Radical Israeli settlers party amid Hebron tensions

Hebron, March 01: The illegal radical Jewish settlers sang, danced and drank themselves into a stupor, ignoring the growing outrage of the indigenous Palestinians in the Israeli-occupied Palestinian West Bank.

As they do every year on the Jewish holiday of Purim, the illegal settlers donned costumes — one was a clown, another a Palestinian — and drank and danced to celebrate a biblical miracle.

But this year the holiday comes amid growing unrest over an Israeli plan to renovate the Tomb of the Patriarchs, a flashpoint holy site revered by Jews and Muslims in the heart of the town of more than 160,000 Palestinian Muslims.

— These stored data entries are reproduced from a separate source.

(** X9.  In an upload whose chunks are all accepted, [uploadFile] returns
    the item of the last answer that carries an id.  The loop does not
    stop at that answer, and answers without an id after it do not undo
    it: the upload succeeds even when the final answer names no item. *)
Theorem uploadFile_returns_last_item
    (encodeURI : string -> string) (chunkSize : Z) (fuel : nat)
    (relativePath : string) (content : list byte)
    (s s1 : State) (token sessionUrl : string) (dt : Z)
    (sessionResp : Response SessionData)
    (sessions : list (Fetched (Response SessionData)))
    (before after : list (Z * Response DriveItem))
    (dt' : Z) (r : Response DriveItem) (item : DriveItem)
    (rest : list (Fetched (Response DriveItem))) :
  let rs := (before ++ (dt', r) :: after)%list in
  0 < chunkSize ->
  (chunkCount (Z.of_nat (length content)) chunkSize <= fuel)%nat ->
  getAccessToken s = (Ret token, s1) ->
  sessionEndpoint s1 = Arrived dt sessionResp :: sessions ->
  ok sessionResp = true ->
  json sessionResp = Some (mkSession (Some sessionUrl)) ->
  sessionUrl <> "" ->
  length rs = chunkCount (Z.of_nat (length content)) chunkSize ->
  Forall accepted rs ->
  uploadEndpoint s1 = (answers rs ++ rest)%list ->
  json r = Some item ->
  hasId item = true ->
  Forall withoutId after ->
  let out := uploadFileWith encodeURI chunkSize fuel relativePath content s in
  out.1 = Ret item
  /\ length (List.filter isPut (requestsIssued s1 out.2)) = length rs.
Proof.
  intros rs Hpos Hfuel Htoken Hsession Hok Hjson Hurl Hlen Hrs Hq Hitem Hid
    Hafter out.
  subst out.
  rewrite (uploadFileWith_accepted encodeURI chunkSize sessionUrl content Hpos
             fuel relativePath s token s1 dt sessionResp sessions rs rest)
    by (try done; lia).
  cbn [fst snd]. split.
  - subst rs. rewrite finalItemAfter_app.
    change ((dt', r) :: after) with ([(dt', r)] ++ after)%list.
    rewrite finalItemAfter_app, (finalItemAfter_keeps _ after Hafter).
    unfold finalItemAfter. simpl. by rewrite Hitem, Hid.
  - rewrite (requestsIssued_app s1 _
               (createSessionRequest encodeURI (settings s1) token relativePath
                :: map (nthChunkRequest chunkSize sessionUrl content)
                     (seq 0 (length rs)))) by (by destruct s1).
    cbn [List.filter]. rewrite isPut_session, filter_isPut_chunks.
    by rewrite length_map, length_seq.
Qed.

Lemma uploadFile_returns_last_item_witness :
  (uploadFileWith (fun p => p) 4 3 "a.bin" Transfer.ten Refusal.early).1
  = Ret (Graph.mkDriveItem (Some "item-1") "a.bin" 10).
Proof.
  apply (uploadFile_returns_last_item (fun p => p) 4 3 "a.bin" Transfer.ten
           Refusal.early Refusal.early "at-0" Transfer.sessionUrl 2
           (mkResponse true 200 "" (Some (mkSession (Some Transfer.sessionUrl))))
           [] [(1, Transfer.more)] [(1, Transfer.more)] 1 (Transfer.created 10)
           (Graph.mkDriveItem (Some "item-1") "a.bin" 10) []).
  - reflexivity.
  - vm_compute. lia.
  - reflexivity.
  - reflexivity.
  - reflexivity.
  - reflexivity.
  - discriminate.
  - reflexivity.
  - repeat constructor; by eexists.
  - reflexivity.
  - reflexivity.
  - reflexivity.
  - repeat constructor. intros item [= <-]. reflexivity.
Defined.

(** ** Whole passes *)

Lemma uploadAll_total encodeURI localFolderPath files : forall s,
  (uploadAll encodeURI localFolderPath files s).1 <> OutOfFuel.
Proof.
  induction files as [|file files IH]; intros s; simpl; [discriminate|].
  unfold bind at 1. unfold readBinary, ret. unfold bind at 1.
  match goal with
  | |- context [uploadFile ?e ?p ?c ?st] =>
      pose proof (uploadFile_total e p c st) as Hup;
      destruct (uploadFile e p c st) as [[item|msg|] s1]
  end; simpl in *; [apply IH | discriminate | congruence].
Qed.

(** X10.  The upload loop comes to an end for every buffer, whatever the
    endpoints answer, and so does the loop of a pass over any list of
    files: no run of [uploadFile] or of the uploads of [syncVault] goes
    on for ever. *)
Theorem uploads_terminate (encodeURI : string -> string)
    (relativePath localFolderPath : string) (content : list byte)
    (files : list TAbstractFile) (s : State) :
  (uploadFile encodeURI relativePath content s).1 <> OutOfFuel
  /\ (uploadAll encodeURI localFolderPath files s).1 <> OutOfFuel.
Proof.
  split; [apply uploadFile_total | apply uploadAll_total].
Qed.

Lemma withStatus_frame status s :
  settings (withStatus status s) = settings s
  /\ vault (withStatus status s) = vault s
  /\ trace (withStatus status s) = trace s
  /\ notices (withStatus status s) = notices s
  /\ console (withStatus status s) = console s.
Proof. unfold withStatus. destruct (statusBarEl s); repeat split. Qed.

(** The three ways a pass over an existing folder ends. *)
Lemma syncVault_folder encodeURI s p children :
  accessToken (settings s) <> "" -> refreshToken (settings s) <> "" ->
  vault s !! localVaultFolder (settings s) = Some (TFolder p children) ->
  let files := List.filter isTFile (descendants (TFolder p children)) in
  let run := uploadAll encodeURI (localVaultFolder (settings s)) files
               (withStatus "Syncing..." s) in
  syncVault encodeURI s
  = match run.1 with
    | Ret _ =>
        (Ret tt,
         withStatus "Idle"
           (set_notices
              (notices run.2
               ++ ["Sync completado. Subidos "
                   +:+ JS.show (Z.of_nat (length files)) +:+ " archivos."])
              run.2))
    | Throw msg =>
        (Ret tt,
         set_notices
           (notices run.2 ++ ["Error al sincronizar con OneDrive. Ver consola."])
           (withStatus "Error"
              (set_console (console run.2 ++ ["Error al syncVault: " +:+ msg])
                 run.2)))
    | OutOfFuel => (OutOfFuel, run.2)
    end.
Proof.
  intros Ha Hr Hroot files run.
  destruct (withStatus_frame "Syncing..." s) as (Hset & Hvault & _).
  unfold syncVault. unfold bind at 1.
  rewrite (authenticated_true s Ha Hr). cbn [negb].
  unfold try_catch. unfold bind at 1. unfold updateStatusBar, modify.
  unfold bind at 1. unfold gets. rewrite Hset.
  unfold bind at 1. unfold getAbstractFileByPath, gets. rewrite Hvault, Hroot.
  unfold bind at 1.
  rewrite (getAllFilesInFolder_folder _ _ p children)
    by (by rewrite Hvault).
  unfold bind at 1. fold files. fold run.
  destruct run as [[[]|msg|] s2]; [reflexivity| |reflexivity].
  destruct s2 as [cfg [sb|] ns cs v c te le se ue tr]; reflexivity.
Qed.

Lemma syncVault_no_folder encodeURI s :
  accessToken (settings s) <> "" -> refreshToken (settings s) <> "" ->
  (forall p children,
     vault s !! localVaultFolder (settings s) <> Some (TFolder p children)) ->
  syncVault encodeURI s
  = (Ret tt,
     withStatus "Error: no local folder"
       (set_notices
          (notices s ++ ["Carpeta local '" +:+ localVaultFolder (settings s)
                         +:+ "' no existe en el Vault."])
          (withStatus "Syncing..." s))).
Proof.
  intros Ha Hr Hroot.
  unfold syncVault, isAuthenticated, getAbstractFileByPath, updateStatusBar,
    withStatus.
  unfold_monad. apply truthy_true in Ha, Hr. rewrite Ha, Hr.
  destruct s as [cfg sb ns cs v c te le se ue tr]; simpl in *.
  destruct sb; simpl;
    (destruct (v !! localVaultFolder cfg) as [[p data|p children]|] eqn:E;
     [reflexivity | by destruct (Hroot p children) | reflexivity]).
Qed.

(** X11.  [syncVault] never lets an error out and always comes to an end:
    whatever the settings, the vault and the answers of the remote side,
    it returns normally. *)
Theorem syncVault_never_throws (encodeURI : string -> string) (s : State) :
  (syncVault encodeURI s).1 = Ret tt.
Proof.
  destruct (String.eqb (accessToken (settings s)) "") eqn:Ha.
  { apply String.eqb_eq in Ha.
    unfold syncVault, isAuthenticated. unfold_monad. by rewrite Ha. }
  destruct (String.eqb (refreshToken (settings s)) "") eqn:Hr.
  { apply String.eqb_eq in Hr.
    unfold syncVault, isAuthenticated. unfold_monad.
    rewrite Hr. simpl. by rewrite andb_false_r. }
  apply String.eqb_neq in Ha, Hr.
  destruct (vault s !! localVaultFolder (settings s)) as [[p data|p children]|]
    eqn:Hroot.
  - rewrite syncVault_no_folder; [reflexivity|done|done|].
    intros p' children'. by rewrite Hroot.
  - rewrite (syncVault_folder encodeURI s p children Ha Hr Hroot).
    match goal with
    | |- context [uploadAll ?e ?l ?f ?st] =>
        pose proof (uploadAll_total e l f st) as Hrun;
        destruct (uploadAll e l f st) as [[[]|msg|] s2]
    end; simpl in *; [reflexivity | reflexivity | congruence].
  - rewrite syncVault_no_folder; [reflexivity|done|done|].
    intros p' children'. by rewrite Hroot.
Qed.

Lemma no_files_below p children :
  (forall n, Under n (TFolder p children) -> isTFile n = false) ->
  List.filter isTFile (descendants (TFolder p children)) = [].
Proof.
  intros Hnone.
  assert (Hall : forall n, In n (descendants (TFolder p children)) ->
                           isTFile n = false).
  { intros n Hn. apply Hnone. by apply descendants_Under. }
  induction (descendants (TFolder p children)) as [|x l IH]; [done|].
  simpl. rewrite (Hall x) by (by left). apply IH.
  intros n Hn. apply Hall. by right.
Qed.

(** X12.  A pass over a local folder that exists and has no file below it
    succeeds without a single request: the notice counts 0 files and the
    status goes back to idle. *)
Theorem syncVault_empty_folder (encodeURI : string -> string) (s : State)
    (p : string) (children : list TAbstractFile) :
  accessToken (settings s) <> "" -> refreshToken (settings s) <> "" ->
  vault s !! localVaultFolder (settings s) = Some (TFolder p children) ->
  (forall n, Under n (TFolder p children) -> isTFile n = false) ->
  syncVault encodeURI s
  = (Ret tt,
     withStatus "Idle"
       (set_notices (notices s ++ ["Sync completado. Subidos 0 archivos."])
          (withStatus "Syncing..." s)))
  /\ requestsIssued s (syncVault encodeURI s).2 = [].
Proof.
  intros Ha Hr Hroot Hnone.
  assert (E : syncVault encodeURI s
    = (Ret tt,
       withStatus "Idle"
         (set_notices (notices s ++ ["Sync completado. Subidos 0 archivos."])
            (withStatus "Syncing..." s)))).
  { rewrite (syncVault_folder encodeURI s p children Ha Hr Hroot).
    rewrite (no_files_below p children Hnone). simpl.
    destruct s as [cfg [sb|] ns cs v c te le se ue tr]; reflexivity. }
  rewrite E. split; [reflexivity|]. apply requestsIssued_same.
  destruct s as [cfg [sb|] ns cs v c te le se ue tr]; reflexivity.
Qed.

Lemma syncVault_empty_folder_witness :
  syncVault (fun p => p) Pass.emptyFolder
  = (Ret tt,
     set_notices ["Sync completado. Subidos 0 archivos."] Pass.emptyFolder).
Proof.
  apply (syncVault_empty_folder (fun p => p) Pass.emptyFolder "MyLocalVault"
           [TFolder "MyLocalVault/sub" []]).
  - discriminate.
  - discriminate.
  - vm_compute. reflexivity.
  - intros n Hn. inversion Hn as [p cs Hin|p cs d Hin Hd]; subst.
    + destruct Hin as [<-|[]]. reflexivity.
    + destruct Hin as [<-|[]].
      inversion Hd as [p cs Hin'|p cs d' Hin' Hd']; inversion Hin'.
Defined.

The Palestinian town, like the rest of the Palestinian territories, has been under illegal Israeli occupation since 1967.

And the Israeli move is seen as an attempt to retain illegal Israeli control of holy sites in the Palestinian territories.

There have been days of clashes since hardline Israeli Prime Minister Benjamin Netanyahu announced that he wanted to include the burial site of Prophet Abraham in a national heritage plan.

The move has sparked international outrage and the United States has attacked it as a “provocative” act that could further imperil its hope of relaunching Israeli-Palestinian peace talks suspended during Israel’s war on Gaza over a year ago.

But on Sunday hundreds of radical Jewish settlers in the Palestinian city of Hebron expressed little concern as they waved Israeli flags and marched through the ancient streets guarded by a roughly equal number of tense Israeli soldiers.

Many Jews are encouraged to celebrate the two-day holiday by drinking large amounts of alcohol, and on Sunday many revellers staggered through the streets drunk at midday.

“The Tomb of the Patriarchs is all we have,” declared rabbi Baruch Marzel, who heads the 600 Jewish settlers installed in an enclave in the heart of the Palestinian city.

“If we do not have rights to the Tomb of the Patriarchs, (then) we do not have the right to be a nation.”

The West Bank town and the holy site have for decades been the scene of violent tensions.

The Ibrahimi mosque is split in half and shared uneasily, with Jews worshipping in a part that has been converted into a synagogue.

This year Purim falls close to the anniversary of the infamous 1994 shooting massacre of 29 Palestinians inside the mosque by the US-born Jewish extremist Baruch Goldstein.